Indeed, everyone you talk to around the Orioles is quick to point to Showalter, the likely AL Manager of the Year, as being crucial to making the parts mesh. As one local writer said Saturday, 'Buck is the undisputed king of manipulating a roster. But he's a people person too. I don't know if he was always that way, but they love him here.'


Yes, the atmosphere is considerably looser in the Orioles' clubhouse, which features a putting green, and ping-pong and pool tables, than it was when he managed the Yankees. Some of that was the George Steinbrenner factor, of course, but some of it was Showalter's controlling nature, as well as the need to prove himself.


Patrick Semansky/AP


'I remember asking him why he'd get to the ballpark at 11 in the morning for a night game,' recalls Yankee announcer Michael Kay, 'and he'd say, 'it's because I didn't play in the big leagues.' He was always fighting for that validation.'


Twenty-some years and successful managerial stints in New York, Arizona, Texas, and now Baltimore have long since validated Showalter as one of baseball's best managers, but to know him at all is to know he burns for the championship that has eluded him.


In each of his previous stops Showalter helped change losing cultures or, in the case of the expansion Diamondbacks, build a winning culture by instilling a certain discipline in the clubhouse while winning the chess game in the dugout with the opposing manager on most nights.

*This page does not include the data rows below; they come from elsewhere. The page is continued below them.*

(* ===== verification/System.v ===== *)
(** * internal/server: the whole server

    The threads of file Lifecycle.v with the connections their handlers work
    on: any number of clients are accepted, each handler reads and answers
    frames of its own connection, [Close] comes at any time.  The steps of
    all of them interleave freely.  What a client is told does not depend on
    the others, and a run of the server is a run of the threads.

    [Serve] and [Close] move by the steps of file Lifecycle.v, none of them
    merged: when [Accept] has failed, asking [isClosed], logging and the pause
    are three steps, and [Close] may come in between.  A turn of a handler is
    one step, and so is the start of its goroutine with the first log line.
    Handlers share the log, the count of open files and what [Close] does to
    their connections.  The last may take effect at any call within a turn
    (see [found]), the count is the same after each turn, and [Close] returns
    only after the last turn of each; so all that finer steps of handlers
    would add is other places of a handler's lines among those of other
    connections and of [Serve]. *)

From S2P Require Import Prelude GoIO Frame Headers Messages Conn Net Paths OsFs Resolver.
From S2P Require Import Server ServerSpec ServerProofs Turns Lifecycle Closing.

(** A line of the log: about a connection, or [Serve]'s own. *)
Inductive entry : Type :=
  | About (c : Z) (l : logline)
  | AcceptFailed.

(** The threads, the connections of the handlers, the file handles the
    process has open, and the log. *)
Record state : Type := MkSystem {
  life : sys;
  work : gmap Z activity;
  opened : Z;
  journal : list entry;
}.

Section System.
Context {FS : Type} `{Filesystem FS} (IsPrint : Z -> bool) (fs : FS) (s : Server).
Context (net : Z -> conn).        (** the connection [Accept] returns under a number *)

Definition new_system : state := MkSystem Lifecycle.init ∅ 0 [].

(** [go s.handle(conn)] *)
Definition started (c : Z) (y : sys) : sys :=
  MkSys (shared y) SAccept (<[c := HRunning]> (handlers y)) (closers y) (accepted y).

Definition dead (c : Z) (m : state) : bool := bool_decide (c ∈ srv_dead (shared (life m))).

(** A step of handler [c] that leaves it as [a]. *)
Definition worked (c : Z) (a : activity) (st : hstate) (m : state) : state :=
  MkSystem (life m) (<[c := a]> (work m)) (h_handles st) (journal m ++ (About c <$> h_log st)).

(** [Serve], having found the server open, logs the failure of [Accept]. *)
Definition retries (y y' : sys) : Prop := serve y = SRetry /\ serve y' = SPause.

(** Steps that neither start a handler nor end the loop of one. *)
Definition no_handler_runs (y y' : sys) : Prop :=
  forall c, handlers y' !! c = handlers y !! c \/
    exists pc pc', handlers y !! c = Some pc /\ pc <> HRunning /\ handlers y' !! c = Some pc' /\ pc' <> HRunning.

Lemma no_handler_runs_deferred y c old pc sh :
  handlers y !! c = Some old -> old <> HRunning -> pc <> HRunning -> no_handler_runs y (with_handler c pc sh y).
Proof.
  intros Hc Ho Hp d. cbn. destruct (decide (c = d)) as [<-|Hne].
  - right. exists old, pc. by rewrite lookup_insert_eq.
  - left. by rewrite lookup_insert_ne.
Qed.

Inductive system_step : state -> state -> Prop :=
  (** [Serve], [Close] and the deferred calls of handlers *)
  | sys_thread m y' :
      step (life m) y' -> no_handler_runs (life m) y' -> ~ retries (life m) y' ->
      system_step m (MkSystem y' (work m) (opened m) (journal m))
  (** [s.logf("accept failed: %v", err)]: [isClosed] was another step, and
      [Close] may have come, and even returned, since *)
  | sys_retry m y' :
      step (life m) y' -> retries (life m) y' ->
      system_step m (MkSystem y' (work m) (opened m) (journal m ++ if s_logger s then [AcceptFailed] else []))
  | sys_start m c :
      serve (life m) = SGo c ->
      let st := logf s LogConnected (resume (NewReader (net c)) (net c) (opened m)) in
      system_step m (worked c (Reading (NewReader (net c))) st
        (MkSystem (started c (life m)) (work m) (opened m) (journal m)))
  (** the loop of [handle] *)
  | sys_read m c br co a st :
      work m !! c = Some (Reading br) -> found (dead c m) (bf_src br) co ->
      read_turn s br co (opened m) = (a, st) ->
      system_step m (worked c a st m)
  | sys_serve m c f br co a st :
      work m !! c = Some (Serving f br) -> found (dead c m) (bf_src br) co ->
      serve_turn IsPrint fs s f br co (opened m) = (a, st) ->
      system_step m (worked c a st m)
  (** its end: the deferred [conn.Close()] *)
  | sys_end m c br :
      work m !! c = Some (Over br) -> handlers (life m) !! c = Some HRunning ->
      system_step m (MkSystem (with_handler c HClosed (close_conn c (shared (life m))) (life m))
        (work m) (opened m) (journal m)).

Definition system_reachable (m : state) : Prop := rtc system_step new_system m.

(** Logging a failure changes nothing else. *)
Lemma retries_alone y y' : step y y' -> retries y y' -> y' = with_serve SPause (shared y) y.
Proof.
  intros Hs [E E']. by destruct Hs; cbn in E'; try congruence.
Qed.

(** Either way the threads can move. *)
Lemma thread_moves m y' :
  step (life m) y' -> no_handler_runs (life m) y' ->
  exists j, system_step m (MkSystem y' (work m) (opened m) j).
Proof.
  intros Hs Hn. assert (Hd : retries (life m) y' \/ ~ retries (life m) y').
  { unfold retries. destruct (serve (life m)); try (right; by intros [? _]).
    destruct (serve y'); try (right; by intros [_ ?]). by left. }
  destruct Hd; eexists; [by apply sys_retry|by apply sys_thread].
Qed.

(** ** A run of the server is a run of the threads *)

Lemma system_step_life m m' : system_step m m' -> life m' = life m \/ step (life m) (life m').
Proof.
  destruct 1; cbn; try (by left); right; [done|done|by apply step_go|by apply step_handler_close].
Qed.

Lemma system_life m m' : rtc system_step m m' -> rtc step (life m) (life m').
Proof.
  induction 1 as [m|m m1 m2 Hs _ IH]; [done|].
  destruct (system_step_life _ _ Hs) as [E|Hst]; [by rewrite <- E|by eapply rtc_l].
Qed.

Lemma system_reachable_life m : system_reachable m -> reachable (life m).
Proof. apply system_life. Qed.

(** ** The invariant *)

Context (Hsized : files_sized fs) (Ht : 0 <= s_writeTimeout s) (Hidle : 0 <= s_idleTimeout s).

Definition running (a : activity) : Prop := match a with Over _ => False | _ => True end.

Record system_inv (m : state) : Prop := {
  si_life : reachable (life m);
  si_work c : is_Some (work m !! c) <-> is_Some (handlers (life m) !! c);
  si_running c a : work m !! c = Some a -> running a -> handlers (life m) !! c = Some HRunning;
  si_opened : opened m = 0;
  si_conn c a frames e : work m !! c = Some a -> reads_all (c_fin (net c)).2 (pending (net c)) frames e ->
    conn_ok fs s (net c) frames e (closed (shared (life m)) = false) a;
}.

(** The connection [Serve] is about to start a handler for has none yet. *)
Lemma unstarted m c : system_inv m -> serve (life m) = SGo c -> work m !! c = None.
Proof.
  intros [Hr Hw _ _ _] Hg. apply eq_None_not_Some. rewrite Hw.
  destruct (inv_fresh _ (reachable_inv _ Hr) c) as [_ Hn]; [auto|]. rewrite Hn. by apply is_Some_None.
Qed.

(** A connection whose handler runs is open as long as the server is. *)
Lemma running_alive m c a :
  system_inv m -> work m !! c = Some a -> running a -> dead c m = true -> closed (shared (life m)) <> false.
Proof.
  intros [Hr _ Hrun _ _] Hc Ha Hd Hcl. apply bool_decide_eq_true in Hd.
  destruct (reachable_undisturbed _ Hr Hcl c Hd) as (pc & Hh & Hpc).
  rewrite (Hrun c a Hc Ha) in Hh. congruence.
Qed.

(** A step of a handler that runs. *)
Lemma worked_inv m c a0 a st :
  system_inv m -> work m !! c = Some a0 -> running a0 ->
  (forall frames e, reads_all (c_fin (net c)).2 (pending (net c)) frames e ->
   conn_ok fs s (net c) frames e (closed (shared (life m)) = false) a /\ h_handles st = 0) ->
  system_inv (worked c a st m).
Proof.
  intros [Hr Hw Hrun Ho Hconn] Hc Ha Hok. split; cbn [worked life work opened]; try done.
  - intros d. rewrite <- Hw. destruct (decide (c = d)) as [<-|Hne].
    + rewrite lookup_insert_eq, Hc. by split.
    + by rewrite lookup_insert_ne.
  - intros d a' [[<- <-]|[Hne Hd]]%lookup_insert_Some Hra; [by eapply Hrun|by eapply Hrun].
  - destruct (reads_all_total (c_fin (net c)).2 (pending (net c))) as (fr0 & e0 & Hall0).
    apply (Hok fr0 e0 Hall0).
  - intros d a' fr e [[<- <-]|[Hne Hd]]%lookup_insert_Some Hall; [by apply Hok|by eapply Hconn].
Qed.

Lemma thread_inv m y' j :
  system_inv m -> step (life m) y' -> no_handler_runs (life m) y' ->
  system_inv (MkSystem y' (work m) (opened m) j).
Proof.
  intros [Hr Hw Hrun Ho Hconn] Hs Hn. split; cbn [life work opened]; try done.
  - by eapply rtc_r.
  - intros c. rewrite Hw. destruct (Hn c) as [->|(pc & pc' & -> & _ & -> & _)]; [done|by split].
  - intros c a Hc Ha. destruct (Hn c) as [->|(pc & pc' & Hh & Hpc & _)]; [by eapply Hrun|].
    rewrite (Hrun c a Hc Ha) in Hh. congruence.
  - intros c a fr e Hc Hall. eapply conn_ok_weaken; [|by eapply Hconn].
    intros Hcl. apply not_true_iff_false. intros Ht'. apply (step_closed_mono _ _ Hs) in Ht'. congruence.
Qed.

Lemma start_inv m c st :
  system_inv m -> serve (life m) = SGo c -> h_handles st = opened m ->
  system_inv (worked c (Reading (NewReader (net c))) st
    (MkSystem (started c (life m)) (work m) (opened m) (journal m))).
Proof.
  intros [Hr Hw Hrun Ho Hconn] Hg Hst. split; cbn [worked life work opened started handlers shared].
  - eapply rtc_r; [exact Hr|by apply step_go].
  - intros d. destruct (decide (c = d)) as [<-|Hne].
    + rewrite !lookup_insert_eq. by split.
    + by rewrite !lookup_insert_ne.
  - intros d a [[<- <-]|[Hne Hd]]%lookup_insert_Some Ha; [by rewrite lookup_insert_eq|].
    rewrite lookup_insert_ne by done. by eapply Hrun.
  - by rewrite Hst.
  - intros d a fr e [[<- <-]|[Hne Hd]]%lookup_insert_Some Hall; [by apply start_ok|by eapply Hconn].
Qed.

Lemma end_inv m c br :
  system_inv m -> work m !! c = Some (Over br) -> handlers (life m) !! c = Some HRunning ->
  system_inv (MkSystem (with_handler c HClosed (close_conn c (shared (life m))) (life m))
    (work m) (opened m) (journal m)).
Proof.
  intros [Hr Hw Hrun Ho Hconn] Hc Hh. split; cbn [life work opened with_handler handlers shared close_conn closed];
    try done.
  - eapply rtc_r; [exact Hr|by apply step_handler_close].
  - intros d. rewrite Hw. destruct (decide (c = d)) as [<-|Hne].
    + rewrite lookup_insert_eq, Hh. by split.
    + by rewrite lookup_insert_ne.
  - intros d a Hd Ha. destruct (decide (c = d)) as [<-|Hne].
    + rewrite Hc in Hd. injection Hd as <-. done.
    + rewrite lookup_insert_ne by done. by eapply Hrun.
Qed.

Lemma system_step_inv m m' : system_step m m' -> system_inv m -> system_inv m'.
Proof.
  intros Hs Hi. destruct Hs as [m y' Hs Hn _|m y' Hs Hr|m c Hg st|m c br co a st Hc Hf Hr|m c f br co a st Hc Hf Hr|m c br Hc Hh].
  - by apply thread_inv.
  - apply thread_inv; [done..|]. rewrite (retries_alone _ _ Hs Hr). intros c. by left.
  - apply start_inv; [done..|]. unfold st, logf. by destruct (s_logger s).
  - rewrite (si_opened m Hi) in Hr. eapply worked_inv; [done|exact Hc|done|]. intros fr e Hall.
    destruct (si_conn m Hi c _ fr e Hc Hall) as (done & rest & Efr & Hu).
    eapply read_turn_ok in Hr; eauto. eapply found_ok; [exact Hf|by eapply running_alive|exact Hu].
  - rewrite (si_opened m Hi) in Hr. eapply worked_inv; [done|exact Hc|done|]. intros fr e Hall.
    destruct (si_conn m Hi c _ fr e Hc Hall) as (Hrec & done & rest & Efr & Hu).
    eapply serve_turn_ok in Hr; eauto. eapply found_ok; [exact Hf|by eapply running_alive|exact Hu].
  - by eapply end_inv.
Qed.

Lemma new_system_inv : system_inv new_system.
Proof.
  split; cbn; try done; try apply rtc_refl.
  intros c. by rewrite !lookup_empty.
Qed.

Lemma system_reachable_inv m : system_reachable m -> system_inv m.
Proof.
  revert m. apply (rtc_ind_r system_inv new_system); [apply new_system_inv|].
  intros m1 m2 _ Hs Hi. by eapply system_step_inv.
Qed.
End System.

(** ** Running it *)

(** The step of a handler nobody interrupts. *)
Definition advance {FS} `{Filesystem FS} (IsPrint : Z -> bool) (fs : FS) (s : Server) (c : Z) (m : state) : state :=
  match work m !! c with
  | Some (Reading br) => let '(a, st) := read_turn s br (bf_src br) (opened m) in worked c a st m
  | Some (Serving f br) => let '(a, st) := serve_turn IsPrint fs s f br (bf_src br) (opened m) in worked c a st m
  | _ => m
  end.

Lemma found_itself d c : found d c c.
Proof. destruct d; [split; [done|exists []; by rewrite app_nil_r]|done]. Qed.

Lemma advance_step {FS} `{Filesystem FS} IsPrint (fs : FS) s net c m :
  advance IsPrint fs s c m = m \/ system_step IsPrint fs s net m (advance IsPrint fs s c m).
Proof.
  unfold advance. destruct (work m !! c) as [[br|f br|br]|] eqn:Ec; [right..|by left|by left].
  - destruct (read_turn s br (bf_src br) (opened m)) as [a st] eqn:Er.
    eapply sys_read; [exact Ec|apply found_itself|exact Er].
  - destruct (serve_turn IsPrint fs s f br (bf_src br) (opened m)) as [a st] eqn:Er.
    eapply sys_serve; [exact Ec|apply found_itself|exact Er].
Qed.

Lemma advance_steps {FS} `{Filesystem FS} IsPrint (fs : FS) s net c m :
  rtc (system_step IsPrint fs s net) m (advance IsPrint fs s c m).
Proof. destruct (advance_step IsPrint fs s net c m) as [->|Hs]; [done|by apply rtc_once]. Qed.

Lemma advance_reachable {FS} `{Filesystem FS} IsPrint (fs : FS) s net cs m :
  system_reachable IsPrint fs s net m -> system_reachable IsPrint fs s net (foldr (advance IsPrint fs s) m cs).
Proof.
  intros Hm. unfold system_reachable in *. induction cs as [|c cs IH]; [done|].
  cbn [foldr]. etrans; [exact IH|apply advance_steps].
Qed.

Lemma advance_life {FS} `{Filesystem FS} IsPrint (fs : FS) s cs m :
  life (foldr (advance IsPrint fs s) m cs) = life m.
Proof.
  induction cs as [|c cs IH]; [done|]. cbn [foldr]. rewrite <- IH. unfold advance.
  destruct (work _ !! c) as [[br|f br|br]|]; [..|done|done].
  - by destruct (read_turn s br _ _).
  - by destruct (serve_turn IsPrint fs s f br _ _).
Qed.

Yet at each stop those franchises went on to postseason success after he was replaced, most famously with the Yankees. Would Showalter have won as many championships as Joe Torre?


He would never address such a question, but it surely haunts Showalter that he never got the chance to find out. 'I think it hurts him,' said Kay, who is about as close to Showalter as anyone in baseball. 'He won't tell me, but I just know what it meant to him at Old-Timers Day this year when we introduced him (because the Orioles were in town) and the crowd really gave him a great ovation.


'I would guess, talking to people who know him, that was one of the best moments of his life. Because at least it told him that the New York fans realized he had a lot to do with the success of those teams.'


Perhaps now, in a season of parity in baseball, Showalter may get a chance to win his own championship, and with a payroll about half the size of the Yankees.


Ever the underdog, he is quick to reference that difference too, including Saturday when asked about the way the Orioles continue to win while acquiring players on the cheap and plugging them in for injured stars.


'We know who we are and who we're not,' was the way he put it. 'We may not be able to match up with other people financially but we can match up by presenting an opportunity to play.'


However they're doing it, the O's are gearing up for October. So is this Showalter's year, finally? He wasn't about to go there on Saturday, but it's clear he's enjoying the ride, potholes and all.